=== Task prompt ===
Look through the data below for the line with "- split; [done|]." and the line with "(** [validate] accepts", then output those two and all lines in between, exactly as written.

=== Dataset entries ===
'''
(* ===== verification/Authority.v ===== *)
(** * authority

    The authorities of authority.hpp: weights of keys, of permission levels and of waits, the test [validate] that an
    authority is well formed and satisfiable, and its billable size; permission levels are those of action.hpp. *)
From S2P Require Import Prelude Config.
Import Config.

Module Authority.

(** ** action.hpp: permission levels *)
Record permission_level := Level { actor : Z; permission : Z }.
#[export] Instance level_eq_dec : EqDecision permission_level.
Proof. solve_decision. Defined.
#[export] Instance level_countable : Countable permission_level.
Proof. refine (inj_countable' (fun l => (actor l, permission l)) (fun p => Level (fst p) (snd p)) _). now intros []. Defined.

Definition level_lt (a b : permission_level) : bool :=
  (actor a <? actor b) || ((actor a =? actor b) && (permission a <? permission b)).

Lemma level_lt_trans a b c : level_lt a b = true -> level_lt b c = true -> level_lt a c = true.
Proof. unfold level_lt. rewrite !orb_true_iff, !andb_true_iff. lia. Qed.
Lemma level_lt_irrefl a : level_lt a a = false.
Proof. unfold level_lt. rewrite !Z.ltb_irrefl, andb_false_r. done. Qed.
Lemma level_lt_total a b : level_lt a b = true \/ a = b \/ level_lt b a = true.
Proof.
  unfold level_lt. rewrite !orb_true_iff, !andb_true_iff, !Z.ltb_lt, !Z.eqb_eq. destruct a as [a p], b as [b q]; cbn.
  destruct (Z.lt_total a b) as [|[->|]]; [now left; left| |now right; right; left].
  destruct (Z.lt_total p q) as [|[->|]]; auto.
Qed.

(** ** fc::crypto::public_key: equality, the order of [operator<] and the packed size *)
Class KeyType := {
  key_type : Type;
  key_eq_dec :: EqDecision key_type;
  key_lt : key_type -> key_type -> bool;
  key_pack_size : key_type -> Z;
}.

Class KeyLaws `{KeyType} := {
  key_lt_irrefl k : key_lt k k = false;
  key_lt_trans a b c : key_lt a b = true -> key_lt b c = true -> key_lt a c = true;
  key_pack_size_bound k : in_u32 (key_pack_size k);
}.

Section authority.
Context `{KeyType}.

Record permission_level_weight := PermissionWeight { pl_permission : permission_level; pl_weight : Z }.
Record key_weight := KeyWeight { kw_key : key_type; kw_weight : Z }.
Record wait_weight := WaitWeight { wait_sec : Z; ww_weight : Z }.

Definition billable_permission_level_weight : Z := 24.
Definition billable_key_weight : Z := 8.
Definition billable_wait_weight : Z := 16.

Record authority := Auth {
  threshold : Z;
  keys : list key_weight;
  accounts : list permission_level_weight;
  waits : list wait_weight;
}.

(** The constructors from a key and from a permission level, and the default one. *)
Definition authority_of_key (k : key_type) (delay_sec : Z) : authority :=
  if 0 <? delay_sec then Auth 2 [KeyWeight k 1] [] [WaitWeight delay_sec 1] else Auth 1 [KeyWeight k 1] [] [].
Definition authority_of_level (p : permission_level) (delay_sec : Z) : authority :=
  if 0 <? delay_sec then Auth 2 [] [PermissionWeight p 1] [WaitWeight delay_sec 1] else Auth 1 [] [PermissionWeight p 1] [].
Definition authority_init : authority := Auth 0 [] [] [].

(** [size_t] arithmetic. *)
Fixpoint keys_size (l : list key_weight) (size : Z) : Z :=
  match l with
  | [] => size
  | k :: l' => keys_size l' (u64 (u64 (size + billable_key_weight) + key_pack_size (kw_key k)))
  end.
Definition get_billable_size (a : authority) : Z :=
  let accounts_size := u64 (Z.of_nat (length (accounts a)) * billable_permission_level_weight) in
  let waits_size := u64 (Z.of_nat (length (waits a)) * billable_wait_weight) in
  u64 (u64 (accounts_size + waits_size) + keys_size (keys a) 0).
Definition billable_shared_authority : Z := 3 * fixed_overhead_shared_vector_ram_bytes + 4.

(** One of the three loops of [validate]: every element comes after the one before it, and its weight is added to
    the [uint32_t] total. *)
Fixpoint add_sorted {A} (lt : A -> A -> bool) (weight : A -> Z) (prev : option A) (l : list A) (total_weight : Z) : option Z :=
  match l with
  | [] => Some total_weight
  | a :: l' =>
    if match prev with Some p => negb (lt p a) | None => false end then None
    else add_sorted lt weight (Some a) l' (u32 (total_weight + weight a))
  end.

Definition kw_lt (a b : key_weight) : bool := key_lt (kw_key a) (kw_key b).
Definition pl_lt (a b : permission_level_weight) : bool := level_lt (pl_permission a) (pl_permission b).
Definition ww_lt (a b : wait_weight) : bool := wait_sec a <? wait_sec b.

Definition validate (a : authority) : bool :=
  if 2 ^ 16 <? Z.of_nat (length (keys a) + length (accounts a) + length (waits a)) then false
  else if threshold a =? 0 then false
  else
    match add_sorted kw_lt kw_weight None (keys a) 0 with
    | None => false
    | Some total_weight =>
      match add_sorted pl_lt pl_weight None (accounts a) total_weight with
      | None => false
      | Some total_weight =>
        if match waits a with w :: _ => wait_sec w =? 0 | [] => false end then false
        else
          match add_sorted ww_lt ww_weight None (waits a) total_weight with
          | None => false
          | Some total_weight => threshold a <=? total_weight
          end
      end
    end.

(** ** What a valid authority is *)
Definition weight_of (a : authority) : Z := zsum kw_weight (keys a) + zsum pl_weight (accounts a) + zsum ww_weight (waits a).

(** The fields are in the range of their types. *)
Record typed (a : authority) : Prop := {
  typed_threshold : in_u32 (threshold a);
  typed_keys : Forall (fun k => in_u16 (kw_weight k)) (keys a);
  typed_accounts : Forall (fun p => in_u16 (pl_weight p)) (accounts a);
  typed_waits : Forall (fun w => in_u32 (wait_sec w) /\ in_u16 (ww_weight w)) (waits a);
}.

(** A chain of the relation [lt]. *)
Fixpoint chain {A} (lt : A -> A -> bool) (prev : option A) (l : list A) : Prop :=
  match l with
  | [] => True
  | a :: l' => match prev with Some p => lt p a = true | None => True end /\ chain lt (Some a) l'
  end.

Lemma add_sorted_Some {A} (lt : A -> A -> bool) (weight : A -> Z) prev l t t' :
  Forall (fun a => in_u16 (weight a)) l -> 0 <= t -> t + zsum weight l < 2 ^ 32 ->
  add_sorted lt weight prev l t = Some t' <-> chain lt prev l /\ t' = t + zsum weight l.
Proof.
  intros Hl. revert prev t. induction Hl as [|a l Ha Hl IH]; intros prev t Ht Hs; cbn [add_sorted chain zsum] in *.
  - rewrite Z.add_0_r. split; [now intros [= ->]|now intros [_ ->]].
  - pose proof (zsum_bounds weight l Hl) as Hz. unfold in_u16 in Ha.
    unfold u32. rewrite Z.mod_small by lia. destruct prev as [p|]; cbn [negb].
    + destruct (lt p a); cbn [negb]; [|split; [done|now intros [[? _] _]]]. rewrite IH by lia. rewrite Z.add_assoc. tauto.
    + rewrite IH by lia. rewrite Z.add_assoc. tauto.
Qed.

Lemma add_sorted_None {A} (lt : A -> A -> bool) (weight : A -> Z) prev l t :
  Forall (fun a => in_u16 (weight a)) l -> 0 <= t -> t + zsum weight l < 2 ^ 32 ->
  add_sorted lt weight prev l t = None -> ~ chain lt prev l.
Proof.
  intros Hl Ht Hs E Hc. pose proof (proj2 (add_sorted_Some lt weight prev l t _ Hl Ht Hs) (conj Hc eq_refl)). congruence.
Qed.

Lemma chain_sorted {A} (lt : A -> A -> bool) (l : list A) :
  (forall a b c, lt a b = true -> lt b c = true -> lt a c = true) ->
  chain lt None l <-> StronglySorted (fun a b => lt a b = true) l.
Proof.
  intros Ht. assert (Hp : forall p l, chain lt (Some p) l <-> StronglySorted (fun a b => lt a b = true) (p :: l)).
  { intros p l'. revert p. induction l' as [|a l' IH]; intros p; cbn [chain].
    - split; [repeat constructor|done].
    - rewrite IH. split.
      + intros [Hpa Hs]. constructor; [done|]. constructor; [done|]. inversion Hs as [|? ? _ Hf]; subst.
        eapply Forall_impl; [exact Hf|]. intros b Hb. exact (Ht _ _ _ Hpa Hb).
      + intros Hs. inversion Hs as [|? ? Hs' Hf]; subst. inversion Hf; subst. done. }
  destruct l as [|a l]; cbn [chain]; [split; [constructor|done]|]. rewrite Hp. tauto.
Qed.

Lemma sorted_NoDup {A B} (lt : A -> A -> bool) (f : A -> B) (l : list A) :
  (forall a b, lt a b = true -> f a <> f b) -> StronglySorted (fun a b => lt a b = true) l -> NoDup (f <$> l).
Proof.
  intros Hne. induction 1 as [|a l Hs IH Hf]; cbn; [constructor|]. constructor; [|done].
  intros (b & E & Hb)%list_elem_of_fmap. rewrite Forall_forall in Hf. exact (Hne a b (Hf b Hb) E).
Qed.

Lemma u16_waits a : typed a -> Forall (fun w => in_u16 (ww_weight w)) (waits a).
Proof. intros []. eapply Forall_impl; [eassumption|]. now intros ? []. Qed.

(** Within the size bound the total of the weights fits the type of the threshold. *)
Lemma weight_of_bound a :
  typed a -> Z.of_nat (length (keys a) + length (accounts a) + length (waits a)) <= 2 ^ 16 -> 0 <= weight_of a < 2 ^ 32.
Proof.
  intros Ht Hn. pose proof (u16_waits a Ht) as Hw. destruct Ht as [_ Hk Ha _].
  apply zsum_bounds in Hk, Ha, Hw. unfold weight_of. lia.
Qed.

Lemma chain_waits_positive (l : list wait_weight) :
  Forall (fun w => in_u32 (wait_sec w)) l -> chain ww_lt None l ->
  (match l with w :: _ => wait_sec w =? 0 | [] => false end) = false <-> Forall (fun w => 0 < wait_sec w) l.
Proof.
  intros Ht Hc. destruct l as [|w l]; [done|]. apply chain_sorted in Hc; [|unfold ww_lt; lia].
  inversion Hc as [|? ? _ Hf]; inversion Ht as [|? ? Hw _]; subst. unfold in_u32 in Hw. rewrite Forall_cons, Z.eqb_neq. split.
  - intros Hn. split; [lia|]. eapply Forall_impl; [exact Hf|]. unfold ww_lt. intros b Hb. apply Z.ltb_lt in Hb. lia.
  - intros [? _]. lia.
Qed.

Lemma validate_spec `{!KeyLaws} (a : authority) : typed a ->
  validate a = true <->
    Z.of_nat (length (keys a) + length (accounts a) + length (waits a)) <= 2 ^ 16 /\ 0 < threshold a <= weight_of a
    /\ StronglySorted (fun x y => kw_lt x y = true) (keys a) /\ StronglySorted (fun x y => pl_lt x y = true) (accounts a)
    /\ StronglySorted (fun x y => ww_lt x y = true) (waits a) /\ Forall (fun w => 0 < wait_sec w) (waits a).
Proof.
  intros Ht. pose proof (u16_waits a Ht) as Hw. pose proof Ht as [Hth Hk Ha Hww]. unfold validate, in_u32 in *.
  rewrite <- !chain_sorted; [|unfold ww_lt; lia|unfold pl_lt; intros ? ? ?; apply level_lt_trans|unfold kw_lt; intros ? ? ?; apply key_lt_trans].
  destruct (Z.ltb_spec (2 ^ 16) (Z.of_nat (length (keys a) + length (accounts a) + length (waits a)))) as [Hn|Hn]; [split; [done|lia]|].
  pose proof (weight_of_bound a Ht Hn) as Hb. unfold weight_of in *.
  pose proof (zsum_bounds _ _ Hk) as Bk. pose proof (zsum_bounds _ _ Ha) as Ba. pose proof (zsum_bounds _ _ Hw) as Bw.
  destruct (Z.eqb_spec (threshold a) 0) as [|Hz]; [split; [done|lia]|].
  assert (Hw32 : Forall (fun w => in_u32 (wait_sec w)) (waits a)) by (eapply Forall_impl; [exact Hww|now intros ? []]).
  destruct (add_sorted kw_lt kw_weight None (keys a) 0) as [t1|] eqn:E1; [|apply add_sorted_None in E1; [split; [done|tauto]|done|lia|lia]].
  apply add_sorted_Some in E1 as [Hc1 ->]; [|done|lia|lia].
  destruct (add_sorted pl_lt pl_weight None (accounts a) _) as [t2|] eqn:E2; [|apply add_sorted_None in E2; [split; [done|tauto]|done|lia|lia]].
  apply add_sorted_Some in E2 as [Hc2 ->]; [|done|lia|lia].
  destruct (add_sorted ww_lt ww_weight None (waits a) _) as [t3|] eqn:E3;
    [|apply add_sorted_None in E3; [destruct (match waits a with [] => _ | _ => _ end); split; (done || tauto)|done|lia|lia]].
  apply add_sorted_Some in E3 as [Hc3 ->]; [|done|lia|lia]. pose proof (chain_waits_positive _ Hw32 Hc3) as Hpos.
  destruct (match waits a with [] => _ | _ => _ end).
  - split; [done|]. intros (_ & _ & _ & _ & _ & Hf). apply Hpos in Hf. done.
  - rewrite Z.leb_le. split; [intros; split_and!; try done; try lia; now apply Hpos|lia].
Qed.

(** [validate] accepts exactly the well-formed satisfiable authorities: at most 2^16 entries, keys and permission levels
    sorted without repetition, increasing positive waits, and a positive threshold not above the sum of all weights,
    the sum being exact because it cannot overflow the [uint32_t] of the code. *)
Theorem validate_exact `{!KeyLaws} (a : authority) : typed a ->
  (validate a = true <->
    Z.of_nat (length (keys a) + length (accounts a) + length (waits a)) <= 2 ^ 16 /\ 0 < threshold a <= weight_of a
    /\ StronglySorted (fun x y => kw_lt x y = true) (keys a) /\ StronglySorted (fun x y => pl_lt x y = true) (accounts a)
    /\ StronglySorted (fun x y => ww_lt x y = true) (waits a) /\ Forall (fun w => 0 < wait_sec w) (waits a))
  /\ (validate a = true -> NoDup (kw_key <$> keys a) /\ NoDup (pl_permission <$> accounts a) /\ weight_of a < 2 ^ 32).
Proof.
  intros Ht. split; [now apply validate_spec|]. intros (Hn & _ & Hk & Ha & _)%validate_spec; [|done].
  split_and!; [eapply (sorted_NoDup kw_lt); [|exact Hk]|eapply (sorted_NoDup pl_lt); [|exact Ha]|now apply weight_of_bound].
  - unfold kw_lt. intros x y E Hxy. rewrite Hxy, key_lt_irrefl in E. done.
  - unfold pl_lt. intros x y E Hxy. rewrite Hxy, level_lt_irrefl in E. done.
Qed.
End authority.

(** ** A concrete key type *)
#[local] Instance reference_keys : KeyType := {| key_type := Z; key_lt := Z.ltb; key_pack_size := fun _ => 34 |}.
#[local] Instance reference_keys_laws : KeyLaws.
Proof. split; cbn; unfold in_u32; lia. Qed.

Lemma validate_exact_witness :
  validate (Auth 3 [KeyWeight 5 1; KeyWeight 9 1] [PermissionWeight (Level 1 2) 1] [WaitWeight 60 1]) = true
  /\ NoDup [5; 9].
Proof.
  assert (Ht : typed (Auth 3 [KeyWeight 5 1; KeyWeight 9 1] [PermissionWeight (Level 1 2) 1] [WaitWeight 60 1]))
    by (split; cbn; unfold in_u32, in_u16; repeat constructor; cbn; lia).
  destruct (validate_exact _ Ht) as [_ Hn]. split; [reflexivity|]. exact (proj1 (Hn eq_refl)).
Defined.
End Authority.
'''
=== Finished exercise ===
  - split; [done|]. intros (_ & _ & _ & _ & _ & Hf). apply Hpos in Hf. done.
  - rewrite Z.leb_le. split; [intros; split_and!; try done; try lia; now apply Hpos|lia].
Qed.

(** [validate] accepts exactly the well-formed satisfiable authorities: at most 2^16 entries, keys and permission levels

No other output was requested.